## Task instructions
Please reproduce exactly the lines that begin the listing below, up to and including the line where "intros oc w1" occurs.

## Task inputs
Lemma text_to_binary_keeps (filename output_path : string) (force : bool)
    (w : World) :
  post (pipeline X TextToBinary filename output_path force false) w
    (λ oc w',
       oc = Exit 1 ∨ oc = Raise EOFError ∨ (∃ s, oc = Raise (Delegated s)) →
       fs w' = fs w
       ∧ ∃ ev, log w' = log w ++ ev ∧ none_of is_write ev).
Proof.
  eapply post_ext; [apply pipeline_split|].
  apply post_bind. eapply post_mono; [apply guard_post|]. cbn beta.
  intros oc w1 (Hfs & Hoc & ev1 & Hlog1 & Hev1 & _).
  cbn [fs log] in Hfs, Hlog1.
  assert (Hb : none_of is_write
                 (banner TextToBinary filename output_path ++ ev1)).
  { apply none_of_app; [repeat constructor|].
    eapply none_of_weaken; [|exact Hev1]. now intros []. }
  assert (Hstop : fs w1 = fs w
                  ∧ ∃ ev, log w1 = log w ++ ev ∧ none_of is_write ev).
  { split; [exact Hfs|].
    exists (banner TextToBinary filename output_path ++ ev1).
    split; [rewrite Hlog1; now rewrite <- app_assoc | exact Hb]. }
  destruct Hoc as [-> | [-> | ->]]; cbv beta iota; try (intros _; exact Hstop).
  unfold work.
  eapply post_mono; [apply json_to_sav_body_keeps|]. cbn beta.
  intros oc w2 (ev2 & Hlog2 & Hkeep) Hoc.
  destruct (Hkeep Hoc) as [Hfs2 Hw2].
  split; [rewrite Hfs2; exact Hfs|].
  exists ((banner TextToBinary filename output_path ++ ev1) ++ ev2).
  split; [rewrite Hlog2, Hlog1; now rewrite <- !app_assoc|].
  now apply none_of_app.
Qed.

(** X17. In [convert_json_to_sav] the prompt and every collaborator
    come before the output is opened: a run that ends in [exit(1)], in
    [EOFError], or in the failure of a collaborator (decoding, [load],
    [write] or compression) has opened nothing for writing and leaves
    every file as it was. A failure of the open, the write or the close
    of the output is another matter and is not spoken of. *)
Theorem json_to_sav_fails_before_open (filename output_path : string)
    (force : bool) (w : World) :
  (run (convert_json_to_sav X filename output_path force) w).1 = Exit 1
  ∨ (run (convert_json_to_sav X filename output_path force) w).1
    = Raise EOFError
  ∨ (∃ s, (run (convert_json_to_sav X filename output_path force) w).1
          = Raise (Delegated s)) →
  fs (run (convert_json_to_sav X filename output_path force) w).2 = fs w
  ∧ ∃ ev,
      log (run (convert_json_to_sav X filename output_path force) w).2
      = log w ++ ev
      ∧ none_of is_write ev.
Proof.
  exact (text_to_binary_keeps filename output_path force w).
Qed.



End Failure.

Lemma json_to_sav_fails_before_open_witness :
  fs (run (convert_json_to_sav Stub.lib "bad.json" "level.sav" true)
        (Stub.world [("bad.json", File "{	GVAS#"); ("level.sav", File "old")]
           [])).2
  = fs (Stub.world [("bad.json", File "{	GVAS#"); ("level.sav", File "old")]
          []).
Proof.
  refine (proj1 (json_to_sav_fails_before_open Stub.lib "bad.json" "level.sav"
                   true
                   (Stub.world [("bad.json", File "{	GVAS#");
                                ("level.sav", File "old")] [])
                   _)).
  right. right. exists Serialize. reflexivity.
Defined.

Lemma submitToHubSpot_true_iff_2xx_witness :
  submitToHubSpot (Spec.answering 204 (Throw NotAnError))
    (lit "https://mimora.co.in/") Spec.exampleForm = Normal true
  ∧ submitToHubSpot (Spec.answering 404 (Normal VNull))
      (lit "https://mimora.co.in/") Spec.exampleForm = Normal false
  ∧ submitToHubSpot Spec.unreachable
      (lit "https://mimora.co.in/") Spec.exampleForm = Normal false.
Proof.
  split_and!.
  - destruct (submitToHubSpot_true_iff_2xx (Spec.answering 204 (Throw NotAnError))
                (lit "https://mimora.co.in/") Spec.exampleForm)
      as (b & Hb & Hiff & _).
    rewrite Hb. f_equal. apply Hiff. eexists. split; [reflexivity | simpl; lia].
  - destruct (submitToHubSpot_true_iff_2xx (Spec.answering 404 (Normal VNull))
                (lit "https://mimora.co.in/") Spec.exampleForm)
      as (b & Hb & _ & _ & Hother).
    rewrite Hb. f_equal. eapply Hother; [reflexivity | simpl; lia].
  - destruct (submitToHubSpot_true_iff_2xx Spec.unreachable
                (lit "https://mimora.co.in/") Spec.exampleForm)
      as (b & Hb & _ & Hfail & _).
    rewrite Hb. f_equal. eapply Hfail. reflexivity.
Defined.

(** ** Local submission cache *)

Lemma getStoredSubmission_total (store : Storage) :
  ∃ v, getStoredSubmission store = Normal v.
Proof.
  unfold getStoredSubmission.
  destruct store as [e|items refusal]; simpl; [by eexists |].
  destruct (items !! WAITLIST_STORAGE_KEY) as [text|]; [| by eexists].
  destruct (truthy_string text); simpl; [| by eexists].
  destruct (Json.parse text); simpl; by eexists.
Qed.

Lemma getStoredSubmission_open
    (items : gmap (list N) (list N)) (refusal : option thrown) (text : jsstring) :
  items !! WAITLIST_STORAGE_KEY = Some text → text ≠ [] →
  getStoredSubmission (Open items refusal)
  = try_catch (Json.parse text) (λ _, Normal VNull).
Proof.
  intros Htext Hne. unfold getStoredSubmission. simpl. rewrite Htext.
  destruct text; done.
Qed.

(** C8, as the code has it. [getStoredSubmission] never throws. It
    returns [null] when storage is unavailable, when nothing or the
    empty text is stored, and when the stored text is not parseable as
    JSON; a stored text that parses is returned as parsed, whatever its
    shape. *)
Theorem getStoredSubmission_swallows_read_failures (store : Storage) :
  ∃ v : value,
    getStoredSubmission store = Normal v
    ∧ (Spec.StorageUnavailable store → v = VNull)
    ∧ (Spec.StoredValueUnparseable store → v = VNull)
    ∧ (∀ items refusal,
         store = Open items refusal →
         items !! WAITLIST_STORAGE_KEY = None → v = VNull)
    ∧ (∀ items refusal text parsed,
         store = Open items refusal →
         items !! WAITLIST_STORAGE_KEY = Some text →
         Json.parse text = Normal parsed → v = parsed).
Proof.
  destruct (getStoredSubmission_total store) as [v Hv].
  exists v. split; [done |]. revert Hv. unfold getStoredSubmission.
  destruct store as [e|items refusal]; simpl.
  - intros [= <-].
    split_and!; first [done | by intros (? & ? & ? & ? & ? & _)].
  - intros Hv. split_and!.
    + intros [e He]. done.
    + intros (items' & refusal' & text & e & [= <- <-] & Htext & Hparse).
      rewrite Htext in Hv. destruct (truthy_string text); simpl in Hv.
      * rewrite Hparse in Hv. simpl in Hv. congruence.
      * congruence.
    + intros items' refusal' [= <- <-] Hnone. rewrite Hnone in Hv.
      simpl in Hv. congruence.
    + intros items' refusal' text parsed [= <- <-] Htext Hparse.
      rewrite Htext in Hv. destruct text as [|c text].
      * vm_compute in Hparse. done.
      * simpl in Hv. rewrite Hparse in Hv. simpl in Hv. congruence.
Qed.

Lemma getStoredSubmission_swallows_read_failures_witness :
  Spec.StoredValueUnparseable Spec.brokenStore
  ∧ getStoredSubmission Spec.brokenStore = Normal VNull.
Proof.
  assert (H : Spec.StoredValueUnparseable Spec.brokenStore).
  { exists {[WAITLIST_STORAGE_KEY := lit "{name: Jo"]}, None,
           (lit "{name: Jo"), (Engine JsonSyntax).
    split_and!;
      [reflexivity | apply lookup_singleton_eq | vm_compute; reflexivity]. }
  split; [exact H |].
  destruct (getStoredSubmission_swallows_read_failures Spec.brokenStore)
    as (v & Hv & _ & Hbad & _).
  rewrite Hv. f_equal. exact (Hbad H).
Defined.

## Solution
Lemma text_to_binary_keeps (filename output_path : string) (force : bool)
    (w : World) :
  post (pipeline X TextToBinary filename output_path force false) w
    (λ oc w',
       oc = Exit 1 ∨ oc = Raise EOFError ∨ (∃ s, oc = Raise (Delegated s)) →
       fs w' = fs w
       ∧ ∃ ev, log w' = log w ++ ev ∧ none_of is_write ev).
Proof.
  eapply post_ext; [apply pipeline_split|].
  apply post_bind. eapply post_mono; [apply guard_post|]. cbn beta.
  intros oc w1 (Hfs & Hoc & ev1 & Hlog1 & Hev1 & _).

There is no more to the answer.